Chaudhry connected instantly with the character. “It was a very sweet role,” he reflects. “I knew exactly how I wanted to play him – quite childlike, like a puppy dog. “It’s not hard to make people feel for him because he’s a sweet, loving person. And when we were doing the costume and the style, we first went for a very authentic version of Abel, like from the comics. He had big horn hair, the suits, and he had a stutter. But when we were rehearsing there was so much going on we thought we didn’t need the stutter. There were things that were toned down, which actually helps because it made it feel more real.”

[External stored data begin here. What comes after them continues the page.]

(** The message is appended to the bytes held back, and decoded. *)
Lemma received_cumulation (h : handler) (c c1 : C) q :
  handler_ok h -> getCumulation dynamicBuffer h = Ok c -> wf c1 ->
  queue c1 = pending h ++ q -> limit c <= limit c1 ->
  AbstractChannelBuffer.writerIndex c1 <= AbstractChannelBuffer.writerIndex c + zlen q ->
  exists h', decodeCumulation false (MkHandler (self h) (Some c) (sent h)) c1 = (Ok tt, h') /\
    received h q h'.
Proof.
  intros Hh Hg Hc1 Hq1 Hl1 Hw1.
  destruct (decodeCumulation_spec (MkHandler (self h) (Some c) (sent h)) c1 (ok_decoder _ Hh) Hc1)
    as (c2 & evs & E & He & Hc2 & Hq2 & Hok & Hct & Hwi).
  cbn [self sent] in *. rewrite Hq1 in *. fold (stream h q) in *.
  eexists. split; [exact E|]. split; cbn [self cumulation sent]; try reflexivity.
  - split; unfold pending; cbn [self cumulation]; [exact Hok | intros ? [= <-]; exact Hc2 |].
    rewrite Hq2. apply runAll_settled, (ok_decoder _ Hh).
  - exists evs. split; [reflexivity | exact He].
  - exact Hq2.
  - intros n Hn (c' & Hg' & Hr). rewrite Hg in Hg'. injection Hg' as <-.
    exists c2. split; [reflexivity|]. rewrite Hwi.
    assert (limit c1 <= limit c2) by (apply limit_mono; rewrite Hct; reflexivity). lia.
Qed.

Next up, Chaudhry will be seen opposite Emma Thompson, Lily James, Taj Atwal and Shazad Latif in Jemima Khan’s cross-cultural romantic comedy What’s Love Got To Do With It? and is currently in Norway filming an adaptation of Norwegian bestseller Listen Up! which is “about a Pakistani family who immigrated here in the 1990s – it’s got to do a lot with gender, culture and society. It’s a really sweet film.”
Beyond that? There’s a second series of The Sandman in the works – “I know there’s a lot of cool stuff that they have planned,” he says. And then, he hopes, a chance to play the bad guy for once.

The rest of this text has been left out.